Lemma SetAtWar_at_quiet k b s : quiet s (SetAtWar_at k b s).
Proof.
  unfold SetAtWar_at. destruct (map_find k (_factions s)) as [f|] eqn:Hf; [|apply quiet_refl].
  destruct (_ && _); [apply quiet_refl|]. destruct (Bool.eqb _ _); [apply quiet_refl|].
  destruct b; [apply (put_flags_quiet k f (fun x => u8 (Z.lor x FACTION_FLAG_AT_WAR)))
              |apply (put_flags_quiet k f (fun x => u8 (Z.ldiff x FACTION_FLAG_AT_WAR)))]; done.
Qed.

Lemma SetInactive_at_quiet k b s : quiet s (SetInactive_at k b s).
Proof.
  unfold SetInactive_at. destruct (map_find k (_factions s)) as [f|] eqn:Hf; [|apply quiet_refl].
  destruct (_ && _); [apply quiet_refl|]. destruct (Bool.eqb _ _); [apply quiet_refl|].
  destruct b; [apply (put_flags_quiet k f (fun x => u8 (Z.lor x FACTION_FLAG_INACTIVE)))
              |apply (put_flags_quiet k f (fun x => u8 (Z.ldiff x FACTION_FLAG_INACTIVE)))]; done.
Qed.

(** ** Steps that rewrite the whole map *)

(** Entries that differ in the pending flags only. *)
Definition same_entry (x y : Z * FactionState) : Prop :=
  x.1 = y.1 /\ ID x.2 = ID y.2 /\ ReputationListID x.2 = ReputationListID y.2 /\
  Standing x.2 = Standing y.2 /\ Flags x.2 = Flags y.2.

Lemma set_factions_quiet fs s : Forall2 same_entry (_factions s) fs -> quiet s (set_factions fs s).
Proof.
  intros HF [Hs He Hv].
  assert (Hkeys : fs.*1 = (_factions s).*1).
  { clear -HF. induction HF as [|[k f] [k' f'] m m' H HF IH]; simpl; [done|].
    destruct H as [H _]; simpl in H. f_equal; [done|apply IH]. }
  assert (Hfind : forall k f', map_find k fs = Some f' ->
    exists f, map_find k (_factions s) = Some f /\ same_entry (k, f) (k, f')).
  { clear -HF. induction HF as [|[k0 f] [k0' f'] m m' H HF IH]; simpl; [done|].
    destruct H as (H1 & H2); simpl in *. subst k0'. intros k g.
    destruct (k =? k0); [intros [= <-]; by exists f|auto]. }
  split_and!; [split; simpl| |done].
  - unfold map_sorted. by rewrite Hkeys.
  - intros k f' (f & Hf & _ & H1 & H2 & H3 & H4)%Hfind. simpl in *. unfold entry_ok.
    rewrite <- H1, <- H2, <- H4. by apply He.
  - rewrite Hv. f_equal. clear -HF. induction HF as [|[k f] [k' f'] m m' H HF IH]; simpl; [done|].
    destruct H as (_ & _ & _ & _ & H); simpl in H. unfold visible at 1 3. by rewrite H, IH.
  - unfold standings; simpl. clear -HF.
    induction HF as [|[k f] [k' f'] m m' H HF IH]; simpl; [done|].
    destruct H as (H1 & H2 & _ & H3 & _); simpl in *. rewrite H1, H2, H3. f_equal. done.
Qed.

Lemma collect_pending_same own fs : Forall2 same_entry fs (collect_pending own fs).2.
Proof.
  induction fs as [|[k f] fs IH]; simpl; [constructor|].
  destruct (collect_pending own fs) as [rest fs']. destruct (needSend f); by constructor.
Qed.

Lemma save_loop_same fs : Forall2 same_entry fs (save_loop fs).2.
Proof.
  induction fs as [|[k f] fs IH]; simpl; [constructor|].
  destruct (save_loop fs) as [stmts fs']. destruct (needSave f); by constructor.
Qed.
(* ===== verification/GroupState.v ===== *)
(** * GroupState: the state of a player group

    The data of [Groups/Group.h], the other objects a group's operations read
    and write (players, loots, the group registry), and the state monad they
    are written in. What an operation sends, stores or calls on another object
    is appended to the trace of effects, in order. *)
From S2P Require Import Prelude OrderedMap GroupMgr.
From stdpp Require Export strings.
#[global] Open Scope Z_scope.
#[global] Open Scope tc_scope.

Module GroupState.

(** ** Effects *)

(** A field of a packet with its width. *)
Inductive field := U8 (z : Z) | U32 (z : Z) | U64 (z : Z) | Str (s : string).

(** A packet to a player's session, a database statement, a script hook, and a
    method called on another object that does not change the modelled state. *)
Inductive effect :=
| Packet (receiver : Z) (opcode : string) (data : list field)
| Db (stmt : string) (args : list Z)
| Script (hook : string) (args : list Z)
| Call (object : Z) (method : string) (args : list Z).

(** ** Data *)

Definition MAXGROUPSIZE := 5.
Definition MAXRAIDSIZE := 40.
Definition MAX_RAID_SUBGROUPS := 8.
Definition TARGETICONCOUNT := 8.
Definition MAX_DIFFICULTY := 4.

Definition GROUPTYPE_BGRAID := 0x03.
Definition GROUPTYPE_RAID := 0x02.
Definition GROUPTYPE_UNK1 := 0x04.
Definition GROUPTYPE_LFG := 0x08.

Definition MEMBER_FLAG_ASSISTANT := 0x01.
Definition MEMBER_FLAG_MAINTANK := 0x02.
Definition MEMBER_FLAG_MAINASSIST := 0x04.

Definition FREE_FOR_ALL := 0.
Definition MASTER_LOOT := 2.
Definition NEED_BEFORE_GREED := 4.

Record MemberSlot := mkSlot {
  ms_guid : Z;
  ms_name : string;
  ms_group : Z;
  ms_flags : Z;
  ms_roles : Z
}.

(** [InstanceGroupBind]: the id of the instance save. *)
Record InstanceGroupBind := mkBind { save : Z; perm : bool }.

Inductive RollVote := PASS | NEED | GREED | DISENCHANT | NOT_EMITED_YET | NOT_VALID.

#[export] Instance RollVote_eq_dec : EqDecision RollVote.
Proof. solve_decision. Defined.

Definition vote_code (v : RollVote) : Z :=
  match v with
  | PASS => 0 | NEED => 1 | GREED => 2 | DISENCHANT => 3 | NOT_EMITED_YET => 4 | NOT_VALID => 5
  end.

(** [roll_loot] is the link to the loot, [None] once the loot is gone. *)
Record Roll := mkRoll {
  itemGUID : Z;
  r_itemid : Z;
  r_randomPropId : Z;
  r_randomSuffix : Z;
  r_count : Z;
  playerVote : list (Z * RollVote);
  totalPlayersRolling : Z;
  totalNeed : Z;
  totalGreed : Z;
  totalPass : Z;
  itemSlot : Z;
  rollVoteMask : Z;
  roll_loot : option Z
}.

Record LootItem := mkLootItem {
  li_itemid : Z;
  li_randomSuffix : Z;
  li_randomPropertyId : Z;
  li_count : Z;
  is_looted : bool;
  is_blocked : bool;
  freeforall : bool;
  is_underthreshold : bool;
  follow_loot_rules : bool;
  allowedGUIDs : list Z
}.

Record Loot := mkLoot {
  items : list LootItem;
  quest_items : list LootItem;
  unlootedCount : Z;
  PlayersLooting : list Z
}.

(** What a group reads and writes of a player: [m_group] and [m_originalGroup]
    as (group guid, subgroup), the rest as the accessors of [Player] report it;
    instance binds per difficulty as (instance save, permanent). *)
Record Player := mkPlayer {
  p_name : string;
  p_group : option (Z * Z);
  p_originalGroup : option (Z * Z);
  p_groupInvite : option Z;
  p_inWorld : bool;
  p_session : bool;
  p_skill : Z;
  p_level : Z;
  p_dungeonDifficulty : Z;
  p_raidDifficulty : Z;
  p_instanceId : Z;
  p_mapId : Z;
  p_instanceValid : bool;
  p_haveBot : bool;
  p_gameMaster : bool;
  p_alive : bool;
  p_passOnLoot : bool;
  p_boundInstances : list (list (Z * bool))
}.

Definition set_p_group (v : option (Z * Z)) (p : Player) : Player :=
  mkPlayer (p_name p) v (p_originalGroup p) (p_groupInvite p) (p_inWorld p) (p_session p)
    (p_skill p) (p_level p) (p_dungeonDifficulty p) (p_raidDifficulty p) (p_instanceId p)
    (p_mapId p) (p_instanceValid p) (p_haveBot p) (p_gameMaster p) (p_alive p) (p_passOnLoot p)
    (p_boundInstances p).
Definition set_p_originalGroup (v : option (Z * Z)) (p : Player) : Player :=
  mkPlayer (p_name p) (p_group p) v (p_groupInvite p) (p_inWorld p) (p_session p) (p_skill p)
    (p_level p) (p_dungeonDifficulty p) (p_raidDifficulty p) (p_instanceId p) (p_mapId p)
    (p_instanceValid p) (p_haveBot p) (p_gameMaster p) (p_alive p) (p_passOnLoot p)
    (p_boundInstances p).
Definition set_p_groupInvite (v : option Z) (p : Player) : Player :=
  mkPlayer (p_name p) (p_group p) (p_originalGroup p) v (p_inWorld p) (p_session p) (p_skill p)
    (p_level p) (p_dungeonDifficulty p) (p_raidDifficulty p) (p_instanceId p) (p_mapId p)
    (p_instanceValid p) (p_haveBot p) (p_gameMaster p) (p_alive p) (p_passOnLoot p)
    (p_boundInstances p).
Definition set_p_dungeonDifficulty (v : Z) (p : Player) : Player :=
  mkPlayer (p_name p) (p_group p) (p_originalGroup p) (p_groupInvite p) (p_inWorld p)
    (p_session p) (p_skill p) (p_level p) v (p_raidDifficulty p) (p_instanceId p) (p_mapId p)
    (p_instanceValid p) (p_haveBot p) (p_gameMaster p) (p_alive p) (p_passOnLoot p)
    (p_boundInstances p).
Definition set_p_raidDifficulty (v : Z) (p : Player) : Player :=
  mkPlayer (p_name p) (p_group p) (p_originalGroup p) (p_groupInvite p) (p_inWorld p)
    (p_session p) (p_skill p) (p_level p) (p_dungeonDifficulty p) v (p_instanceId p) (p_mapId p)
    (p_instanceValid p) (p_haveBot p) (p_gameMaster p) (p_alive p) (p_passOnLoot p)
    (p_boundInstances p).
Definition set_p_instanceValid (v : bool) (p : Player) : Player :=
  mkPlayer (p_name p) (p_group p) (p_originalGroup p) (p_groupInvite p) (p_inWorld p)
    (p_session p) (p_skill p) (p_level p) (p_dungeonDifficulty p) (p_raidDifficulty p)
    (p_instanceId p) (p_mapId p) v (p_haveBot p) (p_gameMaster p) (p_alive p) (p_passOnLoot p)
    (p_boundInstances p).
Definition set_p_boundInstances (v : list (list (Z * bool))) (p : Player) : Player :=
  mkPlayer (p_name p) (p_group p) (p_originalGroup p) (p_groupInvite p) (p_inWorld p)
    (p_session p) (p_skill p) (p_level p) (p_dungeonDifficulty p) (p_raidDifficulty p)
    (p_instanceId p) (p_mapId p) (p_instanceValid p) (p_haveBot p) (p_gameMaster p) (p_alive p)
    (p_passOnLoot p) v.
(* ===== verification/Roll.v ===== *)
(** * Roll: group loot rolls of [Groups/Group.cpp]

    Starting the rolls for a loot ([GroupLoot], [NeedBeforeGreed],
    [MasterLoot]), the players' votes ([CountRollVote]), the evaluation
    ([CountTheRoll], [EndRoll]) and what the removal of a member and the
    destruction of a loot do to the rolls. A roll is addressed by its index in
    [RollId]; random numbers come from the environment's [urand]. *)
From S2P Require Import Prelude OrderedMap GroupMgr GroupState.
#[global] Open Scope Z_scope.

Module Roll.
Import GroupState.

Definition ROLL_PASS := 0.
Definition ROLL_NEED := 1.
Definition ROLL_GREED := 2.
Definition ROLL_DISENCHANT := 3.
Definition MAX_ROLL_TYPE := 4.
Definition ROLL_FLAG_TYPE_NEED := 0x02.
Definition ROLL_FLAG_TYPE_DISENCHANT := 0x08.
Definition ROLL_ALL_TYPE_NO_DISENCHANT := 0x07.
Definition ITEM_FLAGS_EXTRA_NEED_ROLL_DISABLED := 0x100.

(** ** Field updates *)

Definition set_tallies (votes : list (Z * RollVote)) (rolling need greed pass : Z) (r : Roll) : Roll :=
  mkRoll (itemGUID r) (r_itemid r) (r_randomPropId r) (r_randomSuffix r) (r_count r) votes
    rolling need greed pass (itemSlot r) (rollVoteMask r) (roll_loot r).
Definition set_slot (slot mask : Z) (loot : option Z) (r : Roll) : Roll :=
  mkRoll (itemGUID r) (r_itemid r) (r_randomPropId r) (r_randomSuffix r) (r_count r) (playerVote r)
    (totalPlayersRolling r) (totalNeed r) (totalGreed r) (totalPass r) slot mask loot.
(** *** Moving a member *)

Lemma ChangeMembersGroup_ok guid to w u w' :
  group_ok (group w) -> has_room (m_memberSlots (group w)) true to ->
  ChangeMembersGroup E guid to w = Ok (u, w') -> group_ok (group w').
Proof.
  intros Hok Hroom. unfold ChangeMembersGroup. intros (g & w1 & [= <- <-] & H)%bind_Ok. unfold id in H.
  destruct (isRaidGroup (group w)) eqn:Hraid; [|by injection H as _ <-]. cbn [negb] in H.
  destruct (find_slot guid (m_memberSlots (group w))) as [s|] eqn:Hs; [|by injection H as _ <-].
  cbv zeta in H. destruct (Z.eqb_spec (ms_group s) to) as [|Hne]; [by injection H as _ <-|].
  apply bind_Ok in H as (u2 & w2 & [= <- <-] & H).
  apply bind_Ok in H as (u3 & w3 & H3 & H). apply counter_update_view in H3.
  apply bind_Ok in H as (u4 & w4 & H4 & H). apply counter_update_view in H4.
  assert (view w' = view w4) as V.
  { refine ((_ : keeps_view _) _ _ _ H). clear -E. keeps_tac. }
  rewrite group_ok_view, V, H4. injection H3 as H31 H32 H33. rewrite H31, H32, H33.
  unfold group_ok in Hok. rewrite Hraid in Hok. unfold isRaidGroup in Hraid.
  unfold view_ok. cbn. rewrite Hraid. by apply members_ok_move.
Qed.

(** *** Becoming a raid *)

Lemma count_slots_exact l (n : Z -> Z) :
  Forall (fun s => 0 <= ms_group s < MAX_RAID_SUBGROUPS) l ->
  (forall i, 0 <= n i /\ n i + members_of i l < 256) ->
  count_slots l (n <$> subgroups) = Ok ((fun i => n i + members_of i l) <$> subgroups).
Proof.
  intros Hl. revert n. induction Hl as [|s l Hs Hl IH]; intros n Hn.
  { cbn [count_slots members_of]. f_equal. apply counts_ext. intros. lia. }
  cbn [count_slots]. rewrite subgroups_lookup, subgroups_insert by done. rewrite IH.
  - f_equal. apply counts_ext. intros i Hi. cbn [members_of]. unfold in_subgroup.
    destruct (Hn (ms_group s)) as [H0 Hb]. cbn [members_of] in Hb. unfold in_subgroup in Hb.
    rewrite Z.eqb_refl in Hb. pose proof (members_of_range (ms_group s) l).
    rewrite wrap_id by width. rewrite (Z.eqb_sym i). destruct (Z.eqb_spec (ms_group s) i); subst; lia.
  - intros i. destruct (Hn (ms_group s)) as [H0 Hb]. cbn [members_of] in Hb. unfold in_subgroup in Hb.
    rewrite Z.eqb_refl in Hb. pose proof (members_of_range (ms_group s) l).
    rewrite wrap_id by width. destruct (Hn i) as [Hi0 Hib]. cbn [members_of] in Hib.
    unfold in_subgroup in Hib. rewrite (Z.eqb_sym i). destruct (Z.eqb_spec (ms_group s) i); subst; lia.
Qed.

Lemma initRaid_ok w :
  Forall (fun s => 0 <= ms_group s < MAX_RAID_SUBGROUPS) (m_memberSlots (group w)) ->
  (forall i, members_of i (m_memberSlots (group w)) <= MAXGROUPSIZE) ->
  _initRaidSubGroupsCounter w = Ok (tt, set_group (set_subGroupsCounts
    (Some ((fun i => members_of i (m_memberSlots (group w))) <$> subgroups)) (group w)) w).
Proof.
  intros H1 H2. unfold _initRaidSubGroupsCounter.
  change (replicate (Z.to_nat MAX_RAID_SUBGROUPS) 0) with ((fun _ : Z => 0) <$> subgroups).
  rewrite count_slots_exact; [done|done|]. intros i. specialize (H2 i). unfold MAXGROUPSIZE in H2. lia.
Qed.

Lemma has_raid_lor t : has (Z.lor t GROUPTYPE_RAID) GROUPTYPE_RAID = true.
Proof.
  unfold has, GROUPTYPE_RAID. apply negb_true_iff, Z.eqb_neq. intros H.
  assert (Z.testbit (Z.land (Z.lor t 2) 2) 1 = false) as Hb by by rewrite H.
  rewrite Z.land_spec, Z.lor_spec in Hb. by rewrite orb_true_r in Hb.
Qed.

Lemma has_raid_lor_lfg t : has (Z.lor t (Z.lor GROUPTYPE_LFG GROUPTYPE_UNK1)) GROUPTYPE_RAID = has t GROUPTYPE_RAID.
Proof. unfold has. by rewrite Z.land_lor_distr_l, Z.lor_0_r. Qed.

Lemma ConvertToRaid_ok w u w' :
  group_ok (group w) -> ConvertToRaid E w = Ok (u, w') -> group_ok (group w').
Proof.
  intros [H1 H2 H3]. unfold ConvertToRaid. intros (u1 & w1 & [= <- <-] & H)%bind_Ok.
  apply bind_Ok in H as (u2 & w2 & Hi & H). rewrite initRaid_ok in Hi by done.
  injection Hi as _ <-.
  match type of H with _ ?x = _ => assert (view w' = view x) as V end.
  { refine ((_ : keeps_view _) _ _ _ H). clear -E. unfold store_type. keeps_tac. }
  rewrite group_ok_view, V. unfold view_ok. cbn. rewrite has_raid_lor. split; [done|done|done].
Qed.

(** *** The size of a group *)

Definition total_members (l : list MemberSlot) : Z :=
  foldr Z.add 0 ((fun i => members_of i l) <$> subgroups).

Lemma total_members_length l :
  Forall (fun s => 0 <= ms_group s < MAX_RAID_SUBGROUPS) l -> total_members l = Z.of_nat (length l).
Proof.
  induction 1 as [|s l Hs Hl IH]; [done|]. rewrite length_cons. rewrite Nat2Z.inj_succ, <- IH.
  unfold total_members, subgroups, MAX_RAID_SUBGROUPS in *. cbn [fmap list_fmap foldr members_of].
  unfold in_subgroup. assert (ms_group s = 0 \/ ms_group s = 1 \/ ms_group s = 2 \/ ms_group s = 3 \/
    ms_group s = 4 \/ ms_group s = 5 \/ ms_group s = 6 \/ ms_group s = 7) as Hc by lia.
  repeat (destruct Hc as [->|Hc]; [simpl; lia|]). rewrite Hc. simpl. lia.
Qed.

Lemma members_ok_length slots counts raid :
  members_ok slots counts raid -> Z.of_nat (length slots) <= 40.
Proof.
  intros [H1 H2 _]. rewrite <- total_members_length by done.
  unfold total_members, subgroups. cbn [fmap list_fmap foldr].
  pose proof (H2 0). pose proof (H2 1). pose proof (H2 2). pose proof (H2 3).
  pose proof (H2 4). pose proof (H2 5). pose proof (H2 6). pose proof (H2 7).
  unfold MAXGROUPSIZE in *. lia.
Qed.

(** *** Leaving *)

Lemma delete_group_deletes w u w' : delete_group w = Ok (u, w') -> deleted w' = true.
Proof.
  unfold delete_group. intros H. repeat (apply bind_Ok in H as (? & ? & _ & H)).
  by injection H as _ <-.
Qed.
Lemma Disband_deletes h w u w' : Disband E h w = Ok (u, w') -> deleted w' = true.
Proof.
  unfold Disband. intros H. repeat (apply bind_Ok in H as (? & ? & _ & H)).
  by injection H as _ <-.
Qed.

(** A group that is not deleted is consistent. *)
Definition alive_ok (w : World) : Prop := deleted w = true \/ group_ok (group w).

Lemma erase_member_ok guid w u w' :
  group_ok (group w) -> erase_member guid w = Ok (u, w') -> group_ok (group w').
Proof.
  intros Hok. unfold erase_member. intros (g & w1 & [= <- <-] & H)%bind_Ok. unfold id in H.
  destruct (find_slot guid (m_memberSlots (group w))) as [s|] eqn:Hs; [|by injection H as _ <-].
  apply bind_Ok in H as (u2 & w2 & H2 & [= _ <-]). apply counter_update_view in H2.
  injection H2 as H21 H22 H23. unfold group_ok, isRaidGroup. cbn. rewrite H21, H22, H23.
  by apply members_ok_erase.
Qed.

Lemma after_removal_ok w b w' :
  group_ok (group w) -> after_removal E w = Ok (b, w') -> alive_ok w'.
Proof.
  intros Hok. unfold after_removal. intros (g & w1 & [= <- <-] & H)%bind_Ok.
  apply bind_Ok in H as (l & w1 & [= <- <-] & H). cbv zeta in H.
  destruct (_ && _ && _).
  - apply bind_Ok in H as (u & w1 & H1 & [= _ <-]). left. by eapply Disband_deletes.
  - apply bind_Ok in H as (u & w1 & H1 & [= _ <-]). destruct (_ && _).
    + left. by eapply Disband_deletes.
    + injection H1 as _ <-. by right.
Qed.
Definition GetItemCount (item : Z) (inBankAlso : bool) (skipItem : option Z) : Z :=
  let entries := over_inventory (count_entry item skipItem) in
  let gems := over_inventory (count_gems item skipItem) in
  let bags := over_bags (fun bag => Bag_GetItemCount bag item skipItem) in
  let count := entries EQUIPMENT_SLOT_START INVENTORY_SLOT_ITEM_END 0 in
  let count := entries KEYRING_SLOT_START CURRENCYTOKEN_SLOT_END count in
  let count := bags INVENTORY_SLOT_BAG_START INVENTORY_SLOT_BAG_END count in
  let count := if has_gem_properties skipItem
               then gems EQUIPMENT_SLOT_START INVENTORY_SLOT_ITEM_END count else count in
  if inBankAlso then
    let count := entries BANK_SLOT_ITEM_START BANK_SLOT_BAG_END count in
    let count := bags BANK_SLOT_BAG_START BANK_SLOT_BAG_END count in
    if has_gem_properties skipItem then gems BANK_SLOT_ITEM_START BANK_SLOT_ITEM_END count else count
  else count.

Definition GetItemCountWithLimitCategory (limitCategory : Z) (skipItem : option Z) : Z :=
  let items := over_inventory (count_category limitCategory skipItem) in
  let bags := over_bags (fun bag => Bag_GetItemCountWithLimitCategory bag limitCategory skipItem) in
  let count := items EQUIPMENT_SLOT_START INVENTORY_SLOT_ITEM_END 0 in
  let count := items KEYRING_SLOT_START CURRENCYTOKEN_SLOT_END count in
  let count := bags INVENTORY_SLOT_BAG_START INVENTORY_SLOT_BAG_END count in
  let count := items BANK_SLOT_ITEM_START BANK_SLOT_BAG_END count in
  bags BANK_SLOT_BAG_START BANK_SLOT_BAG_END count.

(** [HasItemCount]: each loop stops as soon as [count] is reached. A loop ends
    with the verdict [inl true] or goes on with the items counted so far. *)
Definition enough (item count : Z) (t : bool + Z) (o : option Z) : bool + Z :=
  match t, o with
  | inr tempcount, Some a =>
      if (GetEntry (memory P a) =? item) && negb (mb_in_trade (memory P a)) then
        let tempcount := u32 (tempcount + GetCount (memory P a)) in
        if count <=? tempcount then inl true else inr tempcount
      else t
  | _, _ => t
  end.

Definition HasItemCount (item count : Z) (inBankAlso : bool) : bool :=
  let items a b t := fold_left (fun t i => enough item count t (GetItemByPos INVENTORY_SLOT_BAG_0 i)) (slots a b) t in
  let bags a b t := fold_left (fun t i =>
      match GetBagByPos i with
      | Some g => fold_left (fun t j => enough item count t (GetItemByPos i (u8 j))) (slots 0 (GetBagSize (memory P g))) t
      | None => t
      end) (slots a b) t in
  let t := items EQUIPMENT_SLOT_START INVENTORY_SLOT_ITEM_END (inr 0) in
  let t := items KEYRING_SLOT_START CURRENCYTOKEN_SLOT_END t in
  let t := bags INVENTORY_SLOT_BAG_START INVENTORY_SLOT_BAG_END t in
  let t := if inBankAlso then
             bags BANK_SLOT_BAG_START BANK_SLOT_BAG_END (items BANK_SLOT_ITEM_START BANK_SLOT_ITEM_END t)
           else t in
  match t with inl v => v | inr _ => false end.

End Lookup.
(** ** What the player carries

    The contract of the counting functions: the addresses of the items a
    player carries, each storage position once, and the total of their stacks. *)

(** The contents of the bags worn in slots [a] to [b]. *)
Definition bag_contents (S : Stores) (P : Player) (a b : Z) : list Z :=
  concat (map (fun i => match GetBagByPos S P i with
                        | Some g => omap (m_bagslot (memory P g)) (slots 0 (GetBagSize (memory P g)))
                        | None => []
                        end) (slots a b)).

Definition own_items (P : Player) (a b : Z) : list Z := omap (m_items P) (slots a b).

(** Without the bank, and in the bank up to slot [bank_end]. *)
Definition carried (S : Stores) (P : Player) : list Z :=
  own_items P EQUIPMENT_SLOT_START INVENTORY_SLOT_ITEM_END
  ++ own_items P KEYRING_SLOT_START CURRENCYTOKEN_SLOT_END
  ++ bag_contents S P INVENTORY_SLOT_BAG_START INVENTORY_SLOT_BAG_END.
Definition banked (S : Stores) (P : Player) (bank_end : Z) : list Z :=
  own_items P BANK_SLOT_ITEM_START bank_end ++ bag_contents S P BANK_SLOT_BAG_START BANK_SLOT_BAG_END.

+ + + +

* **ACTIVITY**
The answer must consist solely of the lines from the first line of the data to the line holding "(Z.lor x FACTION_FLAG_AT_WAR)))", each given again exactly.

* **EXERCISE OUTPUT**
Lemma SetAtWar_at_quiet k b s : quiet s (SetAtWar_at k b s).
Proof.
  unfold SetAtWar_at. destruct (map_find k (_factions s)) as [f|] eqn:Hf; [|apply quiet_refl].
  destruct (_ && _); [apply quiet_refl|]. destruct (Bool.eqb _ _); [apply quiet_refl|].
  destruct b; [apply (put_flags_quiet k f (fun x => u8 (Z.lor x FACTION_FLAG_AT_WAR)))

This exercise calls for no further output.